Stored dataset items

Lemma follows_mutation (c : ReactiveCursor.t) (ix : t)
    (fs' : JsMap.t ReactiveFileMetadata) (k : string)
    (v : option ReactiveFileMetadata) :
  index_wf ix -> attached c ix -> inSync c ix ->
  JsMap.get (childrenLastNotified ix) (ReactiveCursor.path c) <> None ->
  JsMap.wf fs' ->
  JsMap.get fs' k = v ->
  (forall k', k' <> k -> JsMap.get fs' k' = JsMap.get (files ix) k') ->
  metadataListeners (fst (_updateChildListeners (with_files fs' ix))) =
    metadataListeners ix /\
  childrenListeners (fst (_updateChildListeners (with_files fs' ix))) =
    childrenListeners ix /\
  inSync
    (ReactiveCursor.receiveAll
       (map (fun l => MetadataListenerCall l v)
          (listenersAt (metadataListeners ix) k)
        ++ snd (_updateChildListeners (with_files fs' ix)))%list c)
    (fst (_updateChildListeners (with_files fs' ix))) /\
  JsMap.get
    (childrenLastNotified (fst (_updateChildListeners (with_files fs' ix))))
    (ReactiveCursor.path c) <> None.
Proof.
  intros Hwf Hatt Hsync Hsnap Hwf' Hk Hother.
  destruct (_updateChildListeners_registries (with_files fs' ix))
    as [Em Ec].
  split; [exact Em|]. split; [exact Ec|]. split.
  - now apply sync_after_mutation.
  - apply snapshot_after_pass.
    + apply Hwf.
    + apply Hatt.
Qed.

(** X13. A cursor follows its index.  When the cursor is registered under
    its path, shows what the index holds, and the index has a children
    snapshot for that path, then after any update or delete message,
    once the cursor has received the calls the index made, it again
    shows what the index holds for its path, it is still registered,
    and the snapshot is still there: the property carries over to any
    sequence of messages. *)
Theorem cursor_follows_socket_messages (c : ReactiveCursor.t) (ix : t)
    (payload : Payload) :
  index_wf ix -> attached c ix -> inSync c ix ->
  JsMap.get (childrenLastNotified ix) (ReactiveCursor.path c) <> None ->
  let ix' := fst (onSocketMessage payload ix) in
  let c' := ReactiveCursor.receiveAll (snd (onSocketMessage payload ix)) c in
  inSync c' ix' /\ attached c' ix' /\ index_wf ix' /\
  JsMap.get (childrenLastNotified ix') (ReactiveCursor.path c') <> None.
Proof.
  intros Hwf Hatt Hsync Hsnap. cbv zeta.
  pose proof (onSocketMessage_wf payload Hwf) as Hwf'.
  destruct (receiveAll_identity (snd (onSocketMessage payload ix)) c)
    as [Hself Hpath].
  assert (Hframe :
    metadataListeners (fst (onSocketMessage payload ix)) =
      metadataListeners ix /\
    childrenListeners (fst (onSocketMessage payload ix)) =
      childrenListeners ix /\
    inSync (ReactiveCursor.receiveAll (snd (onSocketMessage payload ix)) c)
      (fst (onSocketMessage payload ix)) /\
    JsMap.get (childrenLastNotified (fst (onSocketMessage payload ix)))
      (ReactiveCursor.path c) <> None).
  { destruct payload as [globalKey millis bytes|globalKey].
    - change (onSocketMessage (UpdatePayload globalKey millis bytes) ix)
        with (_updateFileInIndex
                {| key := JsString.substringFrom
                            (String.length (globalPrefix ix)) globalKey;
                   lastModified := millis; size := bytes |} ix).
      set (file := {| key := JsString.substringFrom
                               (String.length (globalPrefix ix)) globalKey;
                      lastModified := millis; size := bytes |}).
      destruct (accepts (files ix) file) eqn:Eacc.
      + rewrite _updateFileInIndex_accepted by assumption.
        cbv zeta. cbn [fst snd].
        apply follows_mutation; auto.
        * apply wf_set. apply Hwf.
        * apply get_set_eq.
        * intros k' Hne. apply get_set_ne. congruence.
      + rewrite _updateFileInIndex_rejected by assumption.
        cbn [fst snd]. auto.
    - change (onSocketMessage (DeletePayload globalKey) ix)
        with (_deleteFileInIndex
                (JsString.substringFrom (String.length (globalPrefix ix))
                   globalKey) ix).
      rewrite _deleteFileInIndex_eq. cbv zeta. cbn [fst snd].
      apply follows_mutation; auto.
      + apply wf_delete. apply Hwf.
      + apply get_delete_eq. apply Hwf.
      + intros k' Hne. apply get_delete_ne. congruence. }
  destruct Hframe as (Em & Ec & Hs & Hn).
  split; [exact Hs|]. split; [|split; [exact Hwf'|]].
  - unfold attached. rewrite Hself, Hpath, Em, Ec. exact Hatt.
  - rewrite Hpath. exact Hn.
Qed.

* **WHAT TO WORK ON**
Your task is to find every line above containing the word "still" and copy it.

* **RESPONSE BELOW**
    shows what the index holds for its path, it is still registered,
    and the snapshot is still there: the property carries over to any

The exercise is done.